RSystems

Networking · Security

VPN

Also known as: Virtual Private Network

Creates an encrypted tunnel between two endpoints over the public internet — used for remote access to corporate resources and connecting offices without leased lines.

A VPN lets you treat an untrusted network — the public internet — as if it were a private connection. Traffic between the two endpoints is encrypted in transit, so anyone intercepting it sees only ciphertext.

Two distinct use cases

Remote access VPN connects individual users to the corporate network. An employee at home or a hotel opens a VPN client, authenticates, and their device gets a corporate IP address with access to internal resources as if they were physically in the office. This is the most common VPN use case for SMB environments.

Site-to-site VPN connects two networks — typically two office locations — through a persistent encrypted tunnel between the firewall/router at each site.
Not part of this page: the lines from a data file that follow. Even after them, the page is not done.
(* ===== verification/SocksClientSpec.v ===== *)
(** * The SOCKS client holds the dialog of RFC 1928 and RFC 1929 ([socksclient/BSocksClient.c])

    [dialog ais dest r]: what a client with the methods [ais] says to a server
    that has said [r] so far, and how things stand.  [related o r sent]: the state
    of the client when it has been given [r] and the connection has taken [sent]. *)
From S2P Require Import Prelude Inet Addr Bsize PacketPassInterface StreamInterface PacketStreamSender SocksClient.

(** ** The dialog *)

Inductive verdict : Type := Pending | Up | Refused.
#[export] Instance verdict_eq_dec : EqDecision verdict.
Proof. solve_decision. Defined.

Definition hello (ais : list BSocksClient_auth_info) : bytes := [5; len ais] ++ map auth_type ais.
Definition login (username password : bytes) : bytes := [1; len username] ++ username ++ [len password] ++ password.
Definition request (dest : BAddr) : bytes :=
  match dest with
  | BADDR_IPV4 ip port => [5; 1; 0; 1] ++ le32 ip ++ le16 port
  | BADDR_IPV6 ip port => [5; 1; 0; 4] ++ ip ++ le16 port
  | BADDR_NONE => []
  end.

(** The reply to the request: a header and an address of [n] bytes. *)
Definition after_header (n : Z) (r : bytes) : verdict := if len r <? n then Pending else Up.
Definition after_request (r : bytes) : verdict :=
  match r with
  | ver :: rep :: _ :: atyp :: r =>
      if negb (ver =? 5) || negb (rep =? 0) then Refused
      else if atyp =? 1 then after_header 6 r
      else if atyp =? 4 then after_header 18 r
      else Refused
  | _ => Pending
  end.
(** The reply to the user name and the password. *)
Definition after_login (dest : BAddr) (r : bytes) : bytes * verdict :=
  match r with
  | ver :: status :: r => if negb (ver =? 1) || negb (status =? 0) then ([], Refused) else (request dest, after_request r)
  | _ => ([], Pending)
  end.
(** A field of 1 to 255 bytes. *)
Definition field_ok (d : bytes) : bool := (0 <? len d) && (len d <=? 255).
(** The server has chosen a method. *)
Definition after_method (dest : BAddr) (ai : BSocksClient_auth_info) (r : bytes) : bytes * verdict :=
  match password ai with
  | None => (request dest, after_request r)
  | Some (u, p) =>
      if field_ok u && field_ok p then let '(s, v) := after_login dest r in (login u p ++ s, v) else ([], Refused)
  end.
Definition after_hello (ais : list BSocksClient_auth_info) (dest : BAddr) (r : bytes) : bytes * verdict :=
  match r with
  | ver :: method :: r =>
      if negb (ver =? 5) then ([], Refused) else
      match find_auth ais method with None => ([], Refused) | Some ai => after_method dest ai r end
  | _ => ([], Pending)
  end.
Definition dialog (ais : list BSocksClient_auth_info) (dest : BAddr) (r : bytes) : bytes * verdict :=
  if (0 <? len ais) && (len ais <=? 255) then let '(s, v) := after_hello ais dest r in (hello ais ++ s, v)
  else ([], Refused).

(** ** Configurations *)

Definition auth_ok (ai : BSocksClient_auth_info) : Prop :=
  (auth_type ai = 0 /\ password ai = None) \/
  (exists u p, auth_type ai = 2 /\ password ai = Some (u, p)).
Definition dest_ok (a : BAddr) : Prop :=
  match a with BADDR_NONE => False | BADDR_IPV4 _ _ => True | BADDR_IPV6 ip _ => len ip = 16 end.

(** ** The state *)

Definition sender_idle (c : control_io) : Prop :=
  sender_ok (send_sender c) /\ i_mtu (input (send_sender c)) = INT_MAX /\ i_state (input (send_sender c)) = PPI_STATE_NONE.
Definition receiver_idle (c : control_io) : Prop := stream_ok (recv_if c) /\ s_state (recv_if c) = STREAM_STATE_NONE.

(** A message is on its way; [sent] of all that is to be sent so far has been taken. *)
Record sending (o : BSocksClient) (c : control_io) (full sent : bytes) : Prop := {
  sg_io : io o = ControlIO c /\ con o = true;
  sg_buffer : is_Some (buffer o);
  sg_sender : sender_ok (send_sender c) /\ i_mtu (input (send_sender c)) = INT_MAX /\ i_state (input (send_sender c)) <> PPI_STATE_NONE;
  sg_full : sent ++ pending (send_sender c) = full;
  sg_recv : receiver_idle c }.

Definition arrived (i : StreamRecvInterface) : Z :=
  if decide (s_state i = STREAM_STATE_DONE_PENDING) then s_done_len i else 0.
(** A reply of [total] bytes is expected at [dest]; [got] of it has come. *)
Record receiving (o : BSocksClient) (c : control_io) (b : bytes) (dest total : Z) (got : bytes) : Prop := {
  rg_io : io o = ControlIO c /\ con o = true;
  rg_buffer : buffer o = Some b;
  rg_sender : sender_idle c;
  rg_place : recv_dest c = dest /\ recv_total c = total /\ 0 <= dest /\ dest + total <= len b;
  rg_len : 0 <= recv_len c < total;
  rg_recv : stream_at (recv_if c) (s_state (recv_if c)) (dest + recv_len c) (total - recv_len c) /\ s_state (recv_if c) <> STREAM_STATE_NONE;
  rg_done : s_state (recv_if c) = STREAM_STATE_DONE_PENDING -> 0 < s_done_len (recv_if c) <= total - recv_len c;
  rg_got : len got = recv_len c + arrived (recv_if c) /\ ztake (len got) (zdrop dest b) = got }.

Section related.
Context (ais : list BSocksClient_auth_info) (dest : BAddr).

(** [goes f r sent]: after [r] the dialog goes on with [f], [sent] having been said. *)
Definition goes (f : bytes -> bytes * verdict) (r sent : bytes) : Prop :=
  forall r', dialog ais dest (r ++ r') = (sent ++ (f r').1, (f r').2).
Definition silent (f : bytes -> verdict) (r : bytes) : bytes * verdict := ([], f r).

Definition sends_then (f : bytes -> bytes * verdict) (o : BSocksClient) (r sent : bytes) : Prop :=
  exists c full, sending o c full sent /\ goes f r full.
Definition awaits (f : bytes -> bytes * verdict) (at_ n : Z) (o : BSocksClient) (r sent : bytes) : Prop :=
  exists c b r0 got, receiving o c b at_ n got /\ r = r0 ++ got /\ goes f r0 sent.

Definition related (o : BSocksClient) (r sent : bytes) : Prop :=
  auth_info o = ais /\ dest_addr o = dest /\ d_err o = false /\
  match state o with
  | STATE_CONNECTING => con o = false /\ io o = NoIO /\ buffer o = None /\ r = [] /\ sent = []
  | STATE_SENDING_HELLO => sends_then (after_hello ais dest) o r sent
  | STATE_SENT_HELLO => awaits (after_hello ais dest) 0 2 o r sent
  | STATE_SENDING_PASSWORD => sends_then (after_login dest) o r sent
  | STATE_SENT_PASSWORD => awaits (after_login dest) 0 2 o r sent
  | STATE_SENDING_REQUEST => sends_then (silent after_request) o r sent
  | STATE_SENT_REQUEST => awaits (silent after_request) 0 4 o r sent /\ exists b, buffer o = Some b /\ len b = 22
  | STATE_RECEIVED_REPLY_HEADER => exists n, n <= 18 /\ awaits (silent (after_header n)) 4 n o r sent
  | STATE_UP => con o = true /\ io o = UpIO /\ dialog ais dest r = (sent, Up)
  end.

(** The parts of a client fit its state: it can be freed. *)
Definition freeable (o : BSocksClient) : Prop :=
  match state o with
  | STATE_CONNECTING => con o = false /\ io o = NoIO
  | STATE_UP => con o = true /\ io o = UpIO
  | _ => con o = true /\ exists c, io o = ControlIO c
  end.
Definition freed (o : BSocksClient) : Prop := buffer o = None /\ con o = false /\ io o = NoIO.
End related.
Traffic between the sites flows through the tunnel automatically, with no client software on end devices.

Diagram showing a VPN encrypted tunnel connecting a remote user and a branch office to headquarters over the public internet

IPsec vs SSL

The two dominant tunneling protocols:

IPsec is the standard for site-to-site VPNs — persistent tunnels between gateways. Mature, widely supported, efficient for point-to-point network interconnection.
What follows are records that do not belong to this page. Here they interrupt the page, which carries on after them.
Let ex_auths : list BSocksClient_auth_info := [BSocksClient_auth_none; BSocksClient_auth_password [117; 115] [112]].
Let ex_dest : BAddr := BADDR_IPV4 134744072 13568.
Let ex_server : BAddr := BADDR_IPV4 16777343 14340.
Let heap : option (nat -> Z) := Some (fun i => Z.of_nat i + 170).
Let says (n : Z) : list event := [SendPacketJob; SendOperationJob; SendDone 2; SendDoneJob; SendOperationJob; SendDone (n - 2); SendDoneJob; SendPacketDoneJob heap].
Let hears (d : bytes) : list event := [RecvOperationJob; RecvDone d; RecvDoneJob heap].
(** The server wants a password; its replies come in pieces. *)
Let ex_events : list event :=
  [Connected false true heap] ++ says 4 ++ hears [5] ++ hears [2] ++ says 6 ++ hears [1; 0] ++ says 10 ++
  hears [5; 0; 0] ++ hears [1] ++ hears [10; 0; 0] ++ hears [1; 4; 56].
Let ex_client : BSocksClient := Client ex_auths ex_dest STATE_CONNECTING None false NoIO false.

Lemma ex_auths_ok ai : ai ∈ ex_auths -> auth_ok ai.
Proof. intros [->|[->|[]%not_elem_of_nil]%elem_of_cons]%elem_of_cons; [by left|right; by exists [117; 115], [112]]. Qed.
Lemma socks_ex_allowed : allowed_run ex_client ex_events.
Proof. apply (bool_decide_unpack _). by vm_compute. Qed.
Example socks_ex_up : match exec ex_client ex_events with Ret (_, fx) => (sent_of fx, reports fx) | Fail _ => ([], []) end =
  ([5; 2; 0; 2] ++ [1; 2; 117; 115; 1; 112] ++ [5; 1; 0; 1; 8; 8; 8; 8; 0; 53], [EVENT_UP]).
Proof. by vm_compute. Qed.

Lemma socks_client_refines_dialog_witness : exists o fx, exec ex_client ex_events = Ret (o, fx) /\
  starts_with (sent_of fx) (dialog ex_auths ex_dest (received ex_events)).1.
Proof.
  destruct (socks_client_refines_dialog ex_auths ex_dest ex_server ex_events ex_auths_ok) as (o0 & E0 & H); [done|done|].
  vm_compute in E0. injection E0 as <-. destruct (H socks_ex_allowed) as (o & fx & E & Hs & _). exists o, fx. exact (conj E Hs).
Defined.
SSL/TLS (SSL VPN) is the standard for remote access. Runs over port 443, which is almost never blocked — making it more reliable for users connecting from hotels, airports, or restrictive networks. Most modern remote-access VPN clients (Cisco AnyConnect, SonicWall NetExtender, Palo Alto GlobalProtect) use SSL/TLS under the hood.

What a VPN is not

A VPN doesn't replace a firewall. It provides an encrypted transport layer, but access control — what authenticated users can reach once connected — still requires proper firewall rules and segmentation. Don't mistake "on VPN" for "trusted."